KK🔸11
Ben geldim. 21.06.21
Geçen bölümdeki yorumlar için teşekkür ederim. Bölüm günleri Pazartesi-Perşembe oldu. İyi ki varsınız.
Keyifle okuyun.
🔸
Hüma
Konuşma benle.
Gözlerimi devirdim. Hüma'ya olanları anlatmıştım ve neden olay gecesi yazmadığımı sorgulayıp trip atmıştı. Bugün pazardı ve ben kahvaltımı bile yapmamış, yarım saattir Hüma ile konuşmaya çalışıyordum.
Ben
Abartma istersen.
Yurda geldiğimde çok yorgundum.
Dün sabah da odada bazı durumlar oldu.
Hüma
Öğleden sonra da Reha'ya ders çalıştırdın.
Bana vakit ayırmadın bile.
Cuma akşamı olan olayı pazar sabahı öğreniyorum.
Gözlerimi irice açtım. Bu kadar abartılacak bir şey var mıydı?
Ben
Aşk olsun.
Hüma
Neyse durum değerlendirmesi yapalım.
Sonra yine küserim.
Bana yapılamaz dediğine göre aldatılmış olabilir mi?
Ben
Bilmiyorum ki.
Öğrenemeyiz zaten kafanı yorma.
Hüma
Pardon da karşında Hüma Holmes var.
Olmadı Sero'dan öğrenirim.
Kaşlarımı çattım.
Ben
Şş konuşma benimle.
Seronla konuş.
Krizi fırsata çevirmek isimli planım başarıyla uygulamaya geçmiş bulunmaktadır.
Odanın kapısı açılınca telefonu kenara bıraktım.
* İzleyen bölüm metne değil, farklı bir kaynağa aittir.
Lemma add_data_fresh (x : list Obs) (acts : list action) :
  length acts = length x \/ S (length acts) = length x ->
  WorldModelTree.add_data (WorldModelTree.__init__ Obs) x (Some acts)
  = WorldModelTree.Ok
      {| WorldModelTree.tree := WorldModelTree.Leaf (seq 0 (length x)) None;
         WorldModelTree.data := Some x;
         WorldModelTree.labels :=
           WorldModelTree.Arr1 (repeat 0%Z (length x));
         WorldModelTree.actions :=
           if length acts <? length x then acts ++ [None] else acts;
         WorldModelTree.transitions :=
           Some (map (fun a =>
                        (a, [[transitions_with (repeat 0%Z (length x))
                                (if length acts <? length x
                                 then acts ++ [None] else acts) a]]))
                     (WorldModelTree.set_of
                        (if length acts <? length x
                         then acts ++ [None] else acts)));
         WorldModelTree.stats := [] |}.
Proof.
  intros Hl. pose proof (pad_length acts Hl) as Hp.
  set (actions := if length acts <? length x then acts ++ [None] else acts)
    in *.
  unfold WorldModelTree.add_data.
  cbn [WorldModelTree.__init__ WorldModelTree.tree WorldModelTree.data
       WorldModelTree.labels WorldModelTree.actions
       WorldModelTree.transitions WorldModelTree.stats].
  rewrite classify_single_leaf. cbn [WorldModelTree.rbind].
  fold actions. rewrite Hp, Nat.eqb_refl.
  cbn [assert WorldModelTree.lift WorldModelTree.rbind].
  rewrite map_repeat. change (Z.of_nat 0) with 0%Z.
  rewrite Nat.sub_0_r.
  pose proof (@refs_loop_single_leaf (length x) None (length x) 0
                (le_n _)) as Hrefs.
  change (seq 0 0) with (@nil nat) in Hrefs.
  rewrite Hrefs.
  cbn [WorldModelTree.rbind WorldModelTree.n_leaves Nat.add].
  unfold WorldModelTree.range2.
  pose proof (@transitions_loop_single_state (length x) actions
                (WorldModelTree.set_of actions) Hp
                (NoDup_nodup action_eq_dec actions)
                (fun a Ha => proj2 (nodup_In action_eq_dec actions a) Ha)
                (length x - 1) 0) as Hloop.
  cbv zeta in Hloop.
  replace (Z.to_nat (Z.of_nat (length x) - 1 - 0)) with (length x - 1)
    by lia.
  cbn [seq filter length Nat.add] in Hloop.
  change (zeros 1 1) with [[0%Z]].
  change (Z.of_nat 0) with 0%Z in Hloop.
  match goal with
  | |- WorldModelTree.rbind ?m _ = _ =>
      assert (E : m = WorldModelTree.Ok
                        (map (fun a =>
                                (a, [[transitions_with
                                        (repeat 0%Z (length x)) actions a]]))
                             (WorldModelTree.set_of actions)))
  end.
  { unfold transitions_with. rewrite repeat_length.
    apply Hloop. lia. }
  rewrite E. reflexivity.
Qed.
Dicle, elinde kitaplarıyla içeri girdi. "Merhaba." dediğinde gülümseyerek karşılık verdim.
"Günaydın. Nasılsın?"
"Daha iyiyim." dedi ve kitaplarını çalışma masasına koydu.
"Evden haber var mı?" diye sordum. Umarım keyfini bozmam, diye geçirdim içimden.
"Annemi aradım ama kapalıydı."
"Anladım." dedim sadece. Uzatmak istemiyordum. İki gündür ders çalışmamıştım. Bugünü iyi değerlendirmem gerekiyordu.
🔸
Sabah alarmımla uyandığımda Hilal ve Dicle çoktan çıkmıştı. Münire'nin sabah dersi olmadığını biliyordum. Bu yüzden rahatça uyuyordu. Ben ne zaman sabahın köründe kalkmak zorunda kalmayacaktım?
Ağır hareketlerle üzerime yarım kol, beyaz kazağımı giydim. Hüma ile akşam konuştuğumuzda ikimiz de normaldik. Bugün bu konu hakkında konuşacağımıza emindim. Belki de çoktan ne olduğunu öğrenmişti bile. Selenay ile konuşmasına bir şey demiyordum ama Saffet ile ilgili bu kadar soru sorması Selena'yı düşündürebilirdi.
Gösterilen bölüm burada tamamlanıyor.